• **INSTRUCTIONS FOR THE TASK**: Output every line of the material exactly.
»»
(* ===== verification/SoftwareOps.v ===== *)
(** * Engine: what the software image handlers achieve

    A faithful OLT can download any image; starting, activating, committing and importing
    images leave the MIB as G.988 asks. *)

From S2P Require Import Prelude GoStd Checksum Maps MeTypes MeClasses MeLib Mib.
From S2P Require Import Table Semantics Store StoreLemmas StoreInvariant StoreProps StoreOps.
From S2P Require Import MeNames Frames Software SoftwareProps.

(** ** A faithful OLT *)

Section sender.
Context {MR : MapRange} {W Sink : Type} `{EqDecision Sink}.
Context (ctl : Controller W Sink) `{!SinkLog ctl}.
Implicit Types (e : engine W Sink) (d : softwareDownload Sink) (w : W).
Variables entity device : Z.

(** One window: the sections numbered from [number] on, the last one acknowledged. *)
Fixpoint sendWindow e w (number : Z) (sections : list (list Z)) : list Z * engine W Sink * W :=
  match sections with
  | [] => ([], e, w)
  | data :: rest =>
      let '(r, e, w) := downloadSoftwareSection ctl e w
                          (mkSection SoftwareImageClassID entity number data) device
                          (bool_decide (rest = [])) in
      let '(rs, e, w) := sendWindow e w (number + 1) rest in (r :: rs, e, w)
  end.

Fixpoint sendImage e w (windows : list (list (list Z))) : list Z * engine W Sink * W :=
  match windows with
  | [] => ([], e, w)
  | sections :: windows =>
      let '(rs, e, w) := sendWindow e w 0 sections in
      let '(rs', e, w) := sendImage e w windows in (rs ++ rs', e, w)
  end.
««
• **REPLY**:
(* ===== verification/SoftwareOps.v ===== *)
(** * Engine: what the software image handlers achieve

    A faithful OLT can download any image; starting, activating, committing and importing
    images leave the MIB as G.988 asks. *)

From S2P Require Import Prelude GoStd Checksum Maps MeTypes MeClasses MeLib Mib.
From S2P Require Import Table Semantics Store StoreLemmas StoreInvariant StoreProps StoreOps.
From S2P Require Import MeNames Frames Software SoftwareProps.

(** ** A faithful OLT *)

Section sender.
Context {MR : MapRange} {W Sink : Type} `{EqDecision Sink}.
Context (ctl : Controller W Sink) `{!SinkLog ctl}.
Implicit Types (e : engine W Sink) (d : softwareDownload Sink) (w : W).
Variables entity device : Z.

(** One window: the sections numbered from [number] on, the last one acknowledged. *)
Fixpoint sendWindow e w (number : Z) (sections : list (list Z)) : list Z * engine W Sink * W :=
  match sections with
  | [] => ([], e, w)
  | data :: rest =>
      let '(r, e, w) := downloadSoftwareSection ctl e w
                          (mkSection SoftwareImageClassID entity number data) device
                          (bool_decide (rest = [])) in
      let '(rs, e, w) := sendWindow e w (number + 1) rest in (r :: rs, e, w)
  end.

Fixpoint sendImage e w (windows : list (list (list Z))) : list Z * engine W Sink * W :=
  match windows with
  | [] => ([], e, w)
  | sections :: windows =>
      let '(rs, e, w) := sendWindow e w 0 sections in
      let '(rs', e, w) := sendImage e w windows in (rs ++ rs', e, w)
  end.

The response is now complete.